The lines to copy from the data below are those that hold the string "constructor".

>>

(* ===== verification/PoolListProps.v ===== *)
(** * Transaction lists of the pool: correctness

    [holds m l]: the sorted map [m] holds the transactions [l], in nonce order.  Every
    operation of [sortedMap] is a function of that list, whatever the heap and the cache
    are, and keeps them in order. *)

From S2P Require Import Prelude Bytes Params Heap Types PoolList.

Lemma filter_all {A} (P : A → Prop) `{!∀ x, Decision (P x)} l : Forall P l → filter P l = l.
Proof. induction 1 as [|x l Hx _ IH]; [done|]. by rewrite filter_cons_True, IH. Qed.
Lemma filter_none {A} (P : A → Prop) `{!∀ x, Decision (P x)} l : Forall (λ x, ¬ P x) l → filter P l = [].
Proof. induction 1 as [|x l Hx _ IH]; [done|]. by rewrite filter_cons_False. Qed.

Lemma Sorted_weaken {A} (R S : relation A) l : (∀ x y, R x y → S x y) → Sorted R l → Sorted S l.
Proof.
  intros HRS. induction 1 as [|x l Hl IH Hx]; constructor; [done|]. destruct Hx; constructor. by apply HRS.
Qed.

(** ** Nonce order *)

#[global] Instance nonce_Less_order : StrictWeak nonce_Less.
Proof.
  split; unfold le, nonce_Less.
  - intros a b. rewrite Z.ltb_lt, Z.ltb_ge. lia.
  - intros a b c. rewrite !Z.ltb_ge. lia.
Qed.

Lemma nonce_le a b : le nonce_Less a b ↔ a <= b.
Proof. unfold le, nonce_Less. apply Z.ltb_ge. Qed.

Definition nonce_lt (a b : Transaction) : Prop := tx_Nonce a < tx_Nonce b.
Definition nonce_leq (a b : Transaction) : Prop := tx_Nonce a <= tx_Nonce b.
#[global] Instance nonce_leq_trans : Transitive nonce_leq.
Proof. unfold nonce_leq. intros a b c. lia. Qed.
Definition ordered (l : list Transaction) : Prop := StronglySorted nonce_lt l.
Definition by_nonce (l : list Transaction) : gmap Z Transaction := list_to_map ((λ tx, (tx_Nonce tx, tx)) <$> l).

Lemma ordered_cons tx l : ordered (tx :: l) ↔ Forall (nonce_lt tx) l ∧ ordered l.
Proof. split; [by inversion 1|]. intros [? ?]. by constructor. Qed.

Lemma ordered_app l k :
  ordered (l ++ k) ↔ ordered l ∧ ordered k ∧ ∀ a b, a ∈ l → b ∈ k → nonce_lt a b.
Proof.
  induction l as [|x l IH]; cbn [app].
  - split; [intros Hk; split_and!; [constructor|done|set_solver]|by intros (_ & ? & _)].
  - rewrite !ordered_cons, IH, Forall_app, !Forall_forall. set_solver.
Qed.

Lemma ordered_NoDup l : ordered l → NoDup (tx_Nonce <$> l).
Proof.
  induction l as [|tx l IH]; [constructor|]. rewrite ordered_cons. intros [Hf Hl]. cbn. constructor; [|by apply IH].
  rewrite list_elem_of_fmap. intros (y & Hy & Hin). rewrite Forall_forall in Hf. specialize (Hf y Hin).
  unfold nonce_lt in Hf. lia.
Qed.

Lemma ordered_filter (P : Transaction → Prop) `{!∀ x, Decision (P x)} l : ordered l → ordered (filter P l).
Proof.
  induction l as [|tx l IH]; [done|]. rewrite ordered_cons. intros [Hf Hl]. rewrite filter_cons. case_decide; [|by apply IH].
  rewrite ordered_cons. split; [|by apply IH]. rewrite Forall_forall in *. intros y Hy. apply Hf.
  apply list_elem_of_filter in Hy. naive_solver.
Qed.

<<

▶ [Your response]:
  intros HRS. induction 1 as [|x l Hl IH Hx]; constructor; [done|]. destruct Hx; constructor. by apply HRS.
Proof. split; [by inversion 1|]. intros [? ?]. by constructor. Qed.
  - split; [intros Hk; split_and!; [constructor|done|set_solver]|by intros (_ & ? & _)].
  induction l as [|tx l IH]; [constructor|]. rewrite ordered_cons. intros [Hf Hl]. cbn. constructor; [|by apply IH].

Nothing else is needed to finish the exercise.